» **DATA PROVIDED**
(* ===== verification/GoString.v ===== *)
(** * Go strings and the functions of package [strings] the rules engine uses *)
(** A Go string is a sequence of bytes, which is what [string] is here.
    A slice expression [s[:n]] is [str_take n s], [s[n:]] is [str_drop n s];
    the engine only slices at positions it got from [Index] or [len], which
    are in range.  The separators the engine searches for are the single
    bytes '/' and ':', so [Index], [Cut], [Split] and [Count] take a byte.
    [Index] returns [None] where Go returns -1. *)
From S2P Require Import Prelude.

Definition slash : ascii := "/"%char.
Definition colon : ascii := ":"%char.
Definition slash_str : string := String slash EmptyString.
Definition colon_str : string := String colon EmptyString.

(** ** The functions *)
Definition chars (s : string) : list ascii := String.list_ascii_of_string s.

Fixpoint str_take (n : nat) (s : string) : string :=
  match n, s with
  | S n', String c s' => String c (str_take n' s')
  | _, _ => EmptyString
  end.

Fixpoint str_drop (n : nat) (s : string) : string :=
  match n, s with
  | 0, _ => s
  | S n', String _ s' => str_drop n' s'
  | _, EmptyString => EmptyString
  end.

Definition HasPrefix (s p : string) : bool := String.prefix p s.
#[global] Arguments HasPrefix : simpl never.

Definition HasSuffix (s suffix : string) : bool :=
  (String.length suffix <=? String.length s)%nat &&
  bool_decide (str_drop (String.length s - String.length suffix) s = suffix).

Fixpoint Index (s : string) (sep : ascii) : option nat :=
  match s with
  | EmptyString => None
  | String c s' => if decide (c = sep) then Some 0 else S <$> Index s' sep
  end.

Fixpoint Contains (s substr : string) : bool :=
  HasPrefix s substr || match s with EmptyString => false | String _ s' => Contains s' substr end.

Fixpoint Count (s : string) (sep : ascii) : nat :=
  match s with
  | EmptyString => 0
  | String c s' => (if decide (c = sep) then 1 else 0) + Count s' sep
  end.

(** [strings.Cut]: the text before and after the first separator, and whether
    there is one. *)
Fixpoint Cut (s : string) (sep : ascii) : string * string * bool :=
  match s with
  | EmptyString => (EmptyString, EmptyString, false)
  | String c s' =>
    if decide (c = sep) then (EmptyString, s', true)
    else let '(before, after, found) := Cut s' sep in (String c before, after, found)
  end.

(** [strings.Split]: never empty for a non-empty separator. *)
Fixpoint Split (s : string) (sep : ascii) : list string :=
  match s with
  | EmptyString => [EmptyString]
  | String c s' =>
    if decide (c = sep) then EmptyString :: Split s' sep
    else match Split s' sep with
         | x :: xs => String c x :: xs
         | [] => [String c EmptyString]
         end
  end.

Fixpoint Join (l : list string) (sep : string) : string :=
  match l with
  | [] => EmptyString
  | [x] => x
  | x :: l' => x +:+ sep +:+ Join l' sep
  end.

(** [strings.Replace(s, old, new, -1)] for a non-empty [old]: each step
    consumes at least one byte of [s], so [length s] steps are enough. *)
Fixpoint replace_loop (fuel : nat) (s old new : string) : string :=
  match fuel with
  | 0 => s
  | S fuel' =>
    if HasPrefix s old then new +:+ replace_loop fuel' (str_drop (String.length old) s) old new
    else match s with
         | EmptyString => EmptyString
         | String c s' => String c (replace_loop fuel' s' old new)
         end
  end.

Definition ReplaceAll (s old new : string) : string :=
  replace_loop (String.length s) s old new.

(** [string(r)] for a rune [r]: its UTF-8 encoding, that of U+FFFD when [r] is
    not a code point. *)
Definition byte_of (z : Z) : ascii := Ascii.ascii_of_N (Z.to_N z).

Definition rune_to_string (r : Z) : string :=
  let r := if bool_decide (r < 0 \/ 1114111 < r \/ 55296 <= r <= 57343)%Z then 65533%Z else r in
  let cont k := byte_of (Z.lor 128 (Z.land (Z.shiftr r k) 63)) in
  if bool_decide (r < 128)%Z then String (byte_of r) EmptyString
  else if bool_decide (r < 2048)%Z then
    String (byte_of (Z.lor 192 (Z.shiftr r 6))) (String (cont 0%Z) EmptyString)
  else if bool_decide (r < 65536)%Z then
    String (byte_of (Z.lor 224 (Z.shiftr r 12))) (String (cont 6%Z) (String (cont 0%Z) EmptyString))
  else
    String (byte_of (Z.lor 240 (Z.shiftr r 18)))
      (String (cont 12%Z) (String (cont 6%Z) (String (cont 0%Z) EmptyString))).

(** ** Lemmas: concatenation and characters *)
Lemma app_str_nil_r (s : string) : s +:+ EmptyString = s.
Proof. induction s as [|c s IH]; simpl; [done|]. by rewrite IH. Qed.

Lemma app_str_assoc (s t u : string) : (s +:+ t) +:+ u = s +:+ t +:+ u.
Proof. induction s as [|c s IH]; simpl; [done|]. by rewrite IH. Qed.

Lemma app_str_inv_l (s t u : string) : s +:+ t = s +:+ u -> t = u.
Proof. induction s as [|c s IH]; simpl; [done|]. intros [= H]. auto. Qed.

Lemma length_app_str (s t : string) :
  String.length (s +:+ t) = String.length s + String.length t.
Proof. induction s as [|c s IH]; simpl; [done|]. by rewrite IH. Qed.

Lemma chars_app (s t : string) : chars (s +:+ t) = chars s ++ chars t.
Proof. unfold chars. induction s as [|c s IH]; simpl; [done|]. by rewrite IH. Qed.

Lemma chars_length (s : string) : List.length (chars s) = String.length s.
Proof. unfold chars. induction s as [|c s IH]; simpl; [done|]. by rewrite IH. Qed.

Lemma str_take_app (s t : string) : str_take (String.length s) (s +:+ t) = s.
Proof. induction s as [|c s IH]; simpl; [by destruct t|]. by rewrite IH. Qed.

Lemma str_drop_app (s t : string) : str_drop (String.length s) (s +:+ t) = t.
Proof. induction s as [|c s IH]; simpl; [by destruct t|]. done. Qed.

Lemma str_take_drop (n : nat) (s : string) : str_take n s +:+ str_drop n s = s.
Proof.
  revert n. induction s as [|c s IH]; intros [|n]; simpl; try done. by rewrite IH.
Qed.

Lemma length_str_take (n : nat) (s : string) :
  n <= String.length s -> String.length (str_take n s) = n.
Proof.
  revert n. induction s as [|c s IH]; intros [|n]; simpl; try lia.
  intros. rewrite IH; lia.
Qed.

Lemma length_str_drop (n : nat) (s : string) :
  String.length (str_drop n s) = String.length s - n.
Proof.
  revert n. induction s as [|c s IH]; intros [|n]; simpl; try lia. apply IH.
Qed.

#[export] Hint Rewrite app_str_nil_r app_str_assoc length_app_str chars_app : gostr_rw.

(** ** Prefixes and suffixes *)
Lemma HasPrefix_iff (s p : string) : HasPrefix s p = true <-> exists t, s = p +:+ t.
Proof.
  unfold HasPrefix. revert s. induction p as [|c p IH]; intros s; simpl.
  - split; [intros _; by exists s | by destruct s].
  - destruct s as [|d s]; simpl.
    + split; [done | intros [t [=]]].
    + destruct (ascii_dec c d) as [->|Hne].
      * rewrite IH. split; [intros [t ->]; by exists t | intros [t [= ->]]; by exists t].
      * split; [done | intros [t [= -> _]]; done].
Qed.

Lemma HasPrefix_refl (s : string) : HasPrefix s s = true.
Proof. apply HasPrefix_iff. exists EmptyString. by rewrite app_str_nil_r. Qed.

Lemma HasPrefix_app (s t : string) : HasPrefix (s +:+ t) s = true.
Proof. apply HasPrefix_iff. by exists t. Qed.

Lemma HasPrefix_trans (s t u : string) :
  HasPrefix s t = true -> HasPrefix t u = true -> HasPrefix s u = true.
Proof.
  rewrite !HasPrefix_iff. intros [x ->] [y ->]. exists (y +:+ x). by rewrite app_str_assoc.
Qed.

Lemma HasPrefix_length (s p : string) :
  HasPrefix s p = true -> String.length p <= String.length s.
Proof. rewrite HasPrefix_iff. intros [t ->]. rewrite length_app_str. lia. Qed.

Lemma HasPrefix_antisym (s t : string) :
  HasPrefix s t = true -> String.length s <= String.length t -> s = t.
Proof.
  rewrite HasPrefix_iff. intros [x ->]. rewrite length_app_str.
  destruct x; simpl; [by rewrite app_str_nil_r | lia].
Qed.

Lemma HasSuffix_iff (s u : string) : HasSuffix s u = true <-> exists t, s = t +:+ u.
Proof.
  unfold HasSuffix. rewrite andb_true_iff, Nat.leb_le, bool_decide_eq_true. split.
  - intros [Hl Hd]. exists (str_take (String.length s - String.length u) s).
    rewrite <- Hd at 2. by rewrite str_take_drop.
  - intros [t ->]. rewrite length_app_str.
    replace (String.length t + String.length u - String.length u) with (String.length t) by lia.
    rewrite str_drop_app. split; [lia | done].
Qed.

#[export] Hint Resolve HasPrefix_refl HasPrefix_app HasPrefix_trans : gostr.

(** ** Cut, Split, Count, Index *)
Lemma Cut_spec (s : string) (sep : ascii) :
  let '(before, after, found) := Cut s sep in
  (sep ∉ chars before) /\
  (if found then s = before +:+ String sep after /\ Split s sep = before :: Split after sep
   else s = before /\ after = EmptyString /\ Split s sep = [before]).
Proof.
  induction s as [|c s IH]; simpl.
  { split; [by apply not_elem_of_nil | done]. }
  case_decide as Hc.
  - subst. simpl. split; [by apply not_elem_of_nil | done].
  - destruct (Cut s sep) as [[b a] f]. destruct IH as [Hb IH].
    split.
    { unfold chars in *. simpl. rewrite not_elem_of_cons. split; [congruence | done]. }
    destruct f.
    + destruct IH as [-> ->]. done.
    + destruct IH as (-> & -> & ->). done.
Qed.

Lemma Split_not_nil (s : string) (sep : ascii) : Split s sep <> [].
Proof.
  destruct s as [|c s]; simpl; [done|]. case_decide; [done|]. by destruct (Split s sep).
Qed.

Lemma Split_app (s t : string) (sep : ascii) :
  sep ∉ chars s -> Split (s +:+ String sep t) sep = s :: Split t sep.
Proof.
  unfold chars. induction s as [|c s IH]; simpl.
  - intros _. by rewrite decide_True.
  - rewrite not_elem_of_cons. intros [Hne Hs]. rewrite decide_False by congruence.
    by rewrite IH.
Qed.

Lemma Split_single (s : string) (sep : ascii) : sep ∉ chars s -> Split s sep = [s].
Proof.
  unfold chars. induction s as [|c s IH]; simpl; [done|].
  rewrite not_elem_of_cons. intros [Hne Hs]. rewrite decide_False by congruence. by rewrite IH.
Qed.

Lemma Split_no_sep (s : string) (sep : ascii) : Forall (fun x => sep ∉ chars x) (Split s sep).
Proof.
  unfold chars. induction s as [|c s IH]; simpl.
  - repeat constructor. by apply not_elem_of_nil.
  - case_decide.
    + constructor; [by apply not_elem_of_nil | done].
    + destruct (Split s sep) as [|x xs]; inversion IH; subst.
      * repeat constructor. simpl. rewrite not_elem_of_cons. split; [congruence | by apply not_elem_of_nil].
      * constructor; [|done]. simpl. rewrite not_elem_of_cons. split; [congruence | done].
Qed.

(** [Split] is inverse to [Join]. *)
Lemma Join_Split (s : string) (sep : ascii) : Join (Split s sep) (String sep EmptyString) = s.
Proof.
  induction s as [|c s IH]; simpl; [done|].
  pose proof (Split_not_nil s sep) as Hnn.
  case_decide as Hc.
  - subst. destruct (Split s sep) as [|x xs]; [done|]. simpl in *. by rewrite IH.
  - destruct (Split s sep) as [|x [|y ys]]; [done| |]; simpl in *; by rewrite IH.
Qed.

Lemma Count_app (s t : string) (sep : ascii) :
  Count (s +:+ t) sep = Count s sep + Count t sep.
Proof. induction s as [|c s IH]; simpl; [done|]. rewrite IH. lia. Qed.

Lemma Count_zero (s : string) (sep : ascii) : Count s sep = 0 <-> sep ∉ chars s.
Proof.
  unfold chars. induction s as [|c s IH]; simpl.
  - split; [intros _; by apply not_elem_of_nil | done].
  - rewrite not_elem_of_cons, <- IH. case_decide; split; [lia | naive_solver | intros; split; [congruence|lia] | lia].
Qed.

Lemma length_Split (s : string) (sep : ascii) : List.length (Split s sep) = S (Count s sep).
Proof.
  induction s as [|c s IH]; simpl; [done|].
  case_decide; simpl; [by rewrite IH|].
  destruct (Split s sep); simpl in *; lia.
Qed.

Lemma Index_Some (s : string) (sep : ascii) (i : nat) :
  Index s sep = Some i <->
  exists before after, s = before +:+ String sep after /\ (sep ∉ chars before) /\ String.length before = i.
Proof.
  unfold chars. revert i. induction s as [|c s IH]; intros i; simpl.
  - split; [done|]. intros ([|] & after & [=] & _).
  - case_decide as Hc.
    + subst. split.
      * intros [= <-]. exists EmptyString, s. split_and!; [done | by apply not_elem_of_nil | done].
      * intros ([|d b] & after & He & Hn & Hl); simpl in *; simplify_eq; [done|].
        rewrite not_elem_of_cons in Hn. naive_solver.
    + rewrite fmap_Some. setoid_rewrite IH. split.
      * intros (j & (b & a & -> & Hn & Hl) & ->). exists (String c b), a. simpl.
        rewrite not_elem_of_cons. naive_solver.
      * intros ([|d b] & a & He & Hn & Hl); simpl in *; simplify_eq.
        rewrite not_elem_of_cons in Hn. exists (String.length b). naive_solver.
Qed.

Lemma Index_None (s : string) (sep : ascii) : Index s sep = None <-> sep ∉ chars s.
Proof.
  unfold chars. induction s as [|c s IH]; simpl.
  - split; [intros _; by apply not_elem_of_nil | done].
  - rewrite not_elem_of_cons. case_decide; [naive_solver|]. rewrite fmap_None, IH. naive_solver.
Qed.

Lemma Index_app (s t : string) (sep : ascii) :
  sep ∉ chars s -> Index (s +:+ String sep t) sep = Some (String.length s).
Proof. intros Hs. apply Index_Some. by exists s, t. Qed.

(** The text before the first separator, all of it when there is none. *)
Definition before_sep (s : string) (sep : ascii) : string := fst (fst (Cut s sep)).

Lemma before_sep_app_in (s t : string) (sep : ascii) :
  sep ∈ chars s -> before_sep (s +:+ t) sep = before_sep s sep.
Proof.
  unfold before_sep, chars. induction s as [|c s IH]; simpl; [by rewrite elem_of_nil|].
  rewrite elem_of_cons. case_decide as Hc; [done|]. intros [->|Hs]; [done|].
  specialize (IH Hs). destruct (Cut (s +:+ t) sep) as [[b a] f], (Cut s sep) as [[b' a'] f'].
  simpl in *. by rewrite IH.
Qed.

Lemma before_sep_app_notin (s t : string) (sep : ascii) :
  sep ∉ chars s -> before_sep (s +:+ t) sep = s +:+ before_sep t sep.
Proof.
  unfold before_sep, chars. induction s as [|c s IH]; simpl; [done|].
  rewrite not_elem_of_cons. intros [Hne Hs]. rewrite decide_False by congruence.
  specialize (IH Hs). destruct (Cut (s +:+ t) sep) as [[b a] f]. simpl in *. by rewrite IH.
Qed.

Lemma before_sep_prefix (s : string) (sep : ascii) : HasPrefix s (before_sep s sep) = true.
Proof.
  unfold before_sep. pose proof (Cut_spec s sep) as Hc.
  destruct (Cut s sep) as [[b a] f]. destruct Hc as [_ Hc]. destruct f; destruct Hc as [-> ?]; simpl;
    auto with gostr.
Qed.

Lemma HasPrefix_app_mono (s t u : string) :
  HasPrefix t u = true -> HasPrefix (s +:+ t) (s +:+ u) = true.
Proof. rewrite !HasPrefix_iff. intros [x ->]. exists x. by rewrite app_str_assoc. Qed.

» **TASK INSTRUCTIONS**
Count up the lines in the listing that hold the word "there", and give that number only.

» **ANSWER BOX**
2